= The problem =
Once the line containing "intros Hl s." is found, please set it down along with each following line, exactly, to the end of the material.

= Records for this task =
Lemma repopulate_box_run randint box items random s :
  repopulate_box randint box items random s
  = mkRes (Ret tt) (repopulate_state randint box items random s) [].
Proof.
  unfold repopulate_box, repopulate_state, mbind, M_bind, modify_combo.
  rewrite !bind_modify.
  erewrite bind_pure
    by (apply for_each_pure
          with (g := fun it => upd_combo box
                        (cb_addItem (item_text it) (item_data it)));
        reflexivity).
  unfold when. destruct (0 <? _).
  - rewrite !bind_modify. reflexivity.
  - rewrite bind_ret, bind_modify. reflexivity.
Qed.

Lemma combos_add_items box items s :
  combos (foldl (fun s it =>
                   upd_combo box (cb_addItem (item_text it) (item_data it)) s)
                s items) box
  = foldl (fun b it => cb_addItem (item_text it) (item_data it) b)
          (combos s box) items.
Proof.
  revert s. induction items as [|it items IH]; intros s; simpl; [reflexivity|].
  rewrite IH, combos_upd_combo_eq. reflexivity.
Qed.

Lemma combos_add_items_ne box items s k :
  box <> k ->
  combos (foldl (fun s it =>
                   upd_combo box (cb_addItem (item_text it) (item_data it)) s)
                s items) k
  = combos s k.
Proof.
  intros Hk. revert s. induction items as [|it items IH]; intros s; simpl;
    [reflexivity|].
  rewrite IH, combos_upd_combo_ne by assumption. reflexivity.
Qed.

Lemma umap_hot_add_items box items s :
  umap_hot (foldl (fun s it =>
                   upd_combo box (cb_addItem (item_text it) (item_data it)) s)
                s items)
  = umap_hot s.
Proof.
  revert s. induction items as [|it items IH]; intros s; simpl; [reflexivity|].
  rewrite IH. reflexivity.
Qed.

(** Rows added at the end of a box whose current row is the first one
    (or that is empty). *)
Lemma add_items_rows items b :
  cb_current b = (if cb_count b =? 0 then -1 else 0) ->
  let b' := foldl (fun b it => cb_addItem (item_text it) (item_data it) b)
                  b items in
  cb_items b' = cb_items b ++ map (fun it => (item_text it, item_data it)) items
  /\ cb_current b' = (if cb_count b' =? 0 then -1 else 0)
  /\ cb_disabled b' = cb_disabled b
  /\ cb_signals_blocked b' = cb_signals_blocked b.
Proof.
  revert b. induction items as [|it items IH]; intros b Hb; simpl.
  - rewrite app_nil_r. auto.
  - set (b1 := cb_addItem (item_text it) (item_data it) b).
    assert (H1 : cb_items b1 = cb_items b ++ [(item_text it, item_data it)]).
    { unfold b1, cb_addItem, cb_insertItem, cb_with, cb_count. cbn [cb_items].
      replace (Z.max 0 (Z.min _ _)) with (Z.of_nat (length (cb_items b))) by lia.
      rewrite Nat2Z.id, take_ge, drop_ge by lia. reflexivity. }
    assert (H2 : cb_current b1 = 0).
    { unfold b1, cb_addItem, cb_insertItem, cb_with. cbn [cb_current].
      rewrite Hb. unfold cb_count.
      replace (Z.max 0 (Z.min _ _)) with (Z.of_nat (length (cb_items b))) by lia.
      destruct (cb_items b) as [|x l]; [reflexivity|].
      simpl length. rewrite Nat2Z.inj_succ.
      destruct (Z.eqb_spec (Z.succ (Z.of_nat (length l))) 0); [lia|].
      change (0 <? 0) with false. cbv iota.
      destruct (Z.leb_spec (Z.succ (Z.of_nat (length l))) 0); [lia|reflexivity]. }
    destruct (IH b1) as (Hi & Hc & Hd & Hs).
    { rewrite H2. unfold cb_count. rewrite H1, length_app. simpl length.
      destruct (Z.eqb_spec (Z.of_nat (length (cb_items b) + 1)) 0); [lia|reflexivity]. }
    rewrite Hi, H1, <- app_assoc. repeat split; assumption.
Qed.

Lemma combos_repopulate_state randint box items random s :
  combos (repopulate_state randint box items random s) box
  = repopulated randint items random.
Proof.
  unfold repopulate_state.
  set (s1 := upd_combo box cb_clear _).
  set (b0 := combos s1 box).
  assert (Hb0 : cb_items b0 = [] /\ cb_current b0 = -1).
  { unfold b0, s1. rewrite combos_upd_combo_eq. split; reflexivity. }
  destruct Hb0 as [Hi0 Hc0].
  destruct (add_items_rows items b0) as (Hi & Hc & _ & _).
  { rewrite Hc0. unfold cb_count. rewrite Hi0. reflexivity. }
  fold b0 in Hi, Hc. rewrite Hi0 in Hi. simpl in Hi.
  set (b1 := foldl _ b0 items) in *.
  assert (Hn : cb_count b1 = Z.of_nat (length items)).
  { unfold cb_count. rewrite Hi, length_map. reflexivity. }
  unfold repopulated.
  destruct (Z.ltb_spec 0 (Z.of_nat (length items))).
  - rewrite !combos_upd_combo_eq, combos_add_items. fold b0 b1.
    unfold cb_blockSignals, cb_setDisabled, cb_setCurrentIndex, cb_with.
    cbn [cb_items cb_current cb_disabled cb_signals_blocked].
    rewrite Hn, Hi.
    destruct (Z.eqb_spec (Z.of_nat (length items)) 0); [lia|]. reflexivity.
  - rewrite !combos_upd_combo_eq, combos_add_items. fold b0 b1.
    unfold cb_blockSignals, cb_setDisabled.
    cbn [cb_items cb_current cb_disabled cb_signals_blocked].
    rewrite Hi, Hc, Hn.
    destruct (Z.eqb_spec (Z.of_nat (length items)) 0); [|lia]. reflexivity.
Qed.

Lemma combos_repopulate_state_ne randint box items random s k :
  box <> k ->
  combos (repopulate_state randint box items random s) k = combos s k.
Proof.
  intros Hk. unfold repopulate_state.
  destruct (0 <? _);
    rewrite ?combos_upd_combo_ne, combos_add_items_ne,
      ?combos_upd_combo_ne by assumption; reflexivity.
Qed.

Lemma umap_hot_repopulate_state randint box items random s :
  umap_hot (repopulate_state randint box items random s) = umap_hot s.
Proof.
  unfold repopulate_state.
  destruct (0 <? _); autorewrite with ui; rewrite umap_hot_add_items;
    reflexivity.
Qed.

Lemma bind_repopulate {B} randint box items random (f : unit -> M B) s :
  bind (repopulate_box randint box items random) f s
  = f tt (repopulate_state randint box items random s).
Proof. apply bind_pure, repopulate_box_run. Qed.

Lemma length_zero_Z {A} (l : list A) : Z.of_nat (length l) = 0 <-> l = [].
Proof. destruct l; simpl; split; intros; (reflexivity || lia || discriminate). Qed.

(** C9. [populate_models] raises exactly when the speaker encoder, the
    emotion encoder or the synthesizer glob matches no file; when it
    returns, the vocoder box ends with the "Griffin-Lim" row, whose data
    is [None], so the box has a row even without any vocoder file. *)
Theorem populate_models_raises_iff (w : World E) run_id models_dir s :
  let r := populate_models w run_id models_dir s in
  let speaker_encoder_fpaths :=
    fs_glob w models_dir (run_id +:+ "/encoder.pt") in
  let emotion_encoder_fpaths :=
    fs_glob w models_dir (run_id +:+ "/**/*.hdf5") in
  let synthesizer_fpaths :=
    fs_glob w models_dir (run_id +:+ "/synthesizer.pt") in
  let vocoder_fpaths := fs_glob w models_dir (run_id +:+ "/vocoder.pt") in
  ((exists e, out r = Raise e)
   <-> speaker_encoder_fpaths = [] \/ emotion_encoder_fpaths = []
       \/ synthesizer_fpaths = [])
  /\ ((forall e, out r <> Raise e) -> out r = Ret tt)
  /\ (out r = Ret tt ->
      cb_items (combos (st r) vocoder_box)
      = map (fun f => (path_name E (path_parent E f), Some (PyPath f)))
            vocoder_fpaths
        ++ [("Griffin-Lim", None)]
      /\ cb_disabled (combos (st r) vocoder_box) = false).
Proof.
  intros r enc emo syn voc. subst r.
  unfold populate_models, mbind, M_bind. cbv zeta. fold enc emo syn voc.
  unfold when.
  destruct (Z.eqb_spec (Z.of_nat (length enc)) 0) as [H1|H1].
  { rewrite bind_raise_l. cbn [out]. apply length_zero_Z in H1.
    split; [|split]; try discriminate.
    - split; eauto.
    - intros H. exfalso. eapply H. reflexivity. }
  rewrite bind_ret, bind_repopulate.
  destruct (Z.eqb_spec (Z.of_nat (length emo)) 0) as [H2|H2].
  { rewrite bind_raise_l. cbn [out]. apply length_zero_Z in H2.
    split; [|split]; try discriminate.
    - split; eauto.
    - intros H. exfalso. eapply H. reflexivity. }
  rewrite bind_ret, bind_repopulate.
  destruct (Z.eqb_spec (Z.of_nat (length syn)) 0) as [H3|H3].
  { rewrite bind_raise_l. cbn [out]. apply length_zero_Z in H3.
    split; [|split]; try discriminate.
    - split; eauto.
    - intros H. exfalso. eapply H. reflexivity. }
  rewrite bind_ret, bind_repopulate, repopulate_box_run. cbn [out st].
  rewrite length_zero_Z in H1, H2, H3.
  split; [|split].
  - split; [intros [e He]; discriminate | tauto].
  - reflexivity.
  - intros _. rewrite combos_repopulate_state. unfold repopulated.
    cbn [cb_items cb_disabled]. split.
    + rewrite map_app, map_map. reflexivity.
    + rewrite length_app. simpl length.
      destruct (Z.eqb_spec (Z.of_nat (length (map
        (fun f => ItemPair (path_name E (path_parent E f)) (Some f)) voc) + 1)) 0);
        [lia|reflexivity].
Qed.
End BoxProofs.

Section BrowserProofs.
Context {E : Env}.
Implicit Types (s : UI E) (w : World E).



End BrowserProofs.

Section QuietProofs.
Context {E : Env}.
Implicit Types (s : UI E) (w : World E).

Lemma first_time_notices_app (t1 t2 : list (event E)) :
  first_time_notices (t1 ++ t2)
  = (first_time_notices t1 + first_time_notices t2)%nat.
Proof. unfold first_time_notices. rewrite List.filter_app, length_app. reflexivity. Qed.

Lemma quiet_ret {A} (a : A) : quiet (ret (E:=E) a).
Proof. intros s. split; reflexivity. Qed.

Lemma quiet_raise {A} (e : exn) : quiet (raise (E:=E) (A:=A) e).
Proof. intros s. split; reflexivity. Qed.

Lemma quiet_gets {A} (g : UI E -> A) : quiet (gets g).
Proof. intros s. split; reflexivity. Qed.

Lemma quiet_modify (g : UI E -> UI E) :
  (forall s, umap_hot (g s) = umap_hot s) -> quiet (modify g).
Proof. intros Hg s. split; [apply Hg | reflexivity]. Qed.

Lemma quiet_emit (ev : event E) :
  is_first_time_notice ev = false -> quiet (emit ev).
Proof.
  intros Hev s. split; [reflexivity|].
  unfold first_time_notices. simpl. rewrite Hev. reflexivity.
Qed.

Lemma quiet_bind {A B} (m : M (E:=E) A) (f : A -> M (E:=E) B) :
  quiet m -> (forall a, quiet (f a)) -> quiet (bind m f).
Proof.
  intros Hm Hf s. unfold bind. destruct (Hm s) as [Hh Ht].
  destruct (out (m s)) as [a|e]; simpl.
  - destruct (Hf a (st (m s))) as [Hh' Ht'].
    rewrite Hh', Hh, first_time_notices_app, Ht, Ht'. split; reflexivity.
  - split; assumption.
Qed.

Lemma quiet_when (c : bool) (m : M (E:=E) unit) : quiet m -> quiet (when c m).
Proof. intros Hm. destruct c; [exact Hm | apply quiet_ret]. Qed.

Lemma quiet_for_each {A} (l : list A) (body : A -> M (E:=E) unit) :
  (forall x, quiet (body x)) -> quiet (for_each l body).
Proof.
  intros Hb. induction l as [|x l IH]; simpl; [apply quiet_ret|].
  apply quiet_bind; [apply Hb | intros; exact IH].
Qed.

Lemma quiet_try_except {A} (m : M (E:=E) A) (h : exn -> M (E:=E) A) :
  quiet m -> (forall e, quiet (h e)) -> quiet (try_except m h).
Proof.
  intros Hm Hh s. unfold try_except. destruct (Hm s) as [Hs Ht].
  destruct (out (m s)) as [a|e]; [split; assumption|]. simpl.
  destruct (Hh e (st (m s))) as [Hs' Ht'].
  rewrite Hs', Hs, first_time_notices_app, Ht, Ht'. split; reflexivity.
Qed.

(** [log] never touches [umap_hot], and its trace holds the notice
    exactly when the line is the notice. *)
Lemma log_hot_trace line mode s :
  umap_hot (st (log line mode s)) = umap_hot s
  /\ first_time_notices (tr (log line mode s))
     = if String.eqb line first_time_msg then 1%nat else 0%nat.
Proof.
  assert (Hc : forall md (t : list (event E)),
             first_time_notices (EvLog line md :: t)
             = ((if String.eqb line first_time_msg then 1 else 0)
                + first_time_notices t)%nat).
  { intros. unfold first_time_notices. simpl.
    destruct (String.eqb line first_time_msg); reflexivity. }
  destruct (String.eqb_spec mode "newline") as [->|Hn].
  { rewrite log_newline_eq. cbn [st tr]. rewrite Hc. split; [reflexivity|].
    destruct (String.eqb line first_time_msg); reflexivity. }
  destruct (String.eqb_spec mode "append") as [->|Ha].
  { destruct (last_cases (logs s)) as [Hl|(pre & x & Hl)].
    - rewrite log_append_empty by exact Hl. cbn [st tr]. rewrite Hc.
      split; [reflexivity|]. destruct (String.eqb line first_time_msg); reflexivity.
    - rewrite (log_append_eq _ _ _ _ Hl). cbn [st tr]. rewrite Hc.
      split; [reflexivity|]. destruct (String.eqb line first_time_msg); reflexivity. }
  destruct (String.eqb_spec mode "overwrite") as [->|Ho].
  { destruct (last_cases (logs s)) as [Hl|(pre & x & Hl)].
    - rewrite log_overwrite_empty by exact Hl. cbn [st tr]. rewrite Hc.
      split; [reflexivity|]. destruct (String.eqb line first_time_msg); reflexivity.
    - rewrite (log_overwrite_eq _ _ _ _ Hl). cbn [st tr]. rewrite Hc.
      split; [reflexivity|]. destruct (String.eqb line first_time_msg); reflexivity. }
  rewrite log_other_eq by assumption. cbn [st tr]. rewrite Hc.
  split; [reflexivity|]. destruct (String.eqb line first_time_msg); reflexivity.
Qed.

Lemma quiet_log line mode :
  String.eqb line first_time_msg = false -> quiet (log (E:=E) line mode).
Proof.
  intros Hl s. destruct (log_hot_trace line mode s) as [Hh Ht].
  rewrite Ht, Hl. split; [exact Hh | reflexivity].
Qed.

= Expected output =
  intros Hl s. destruct (log_hot_trace line mode s) as [Hh Ht].
  rewrite Ht, Hl. split; [exact Hh | reflexivity].
Qed.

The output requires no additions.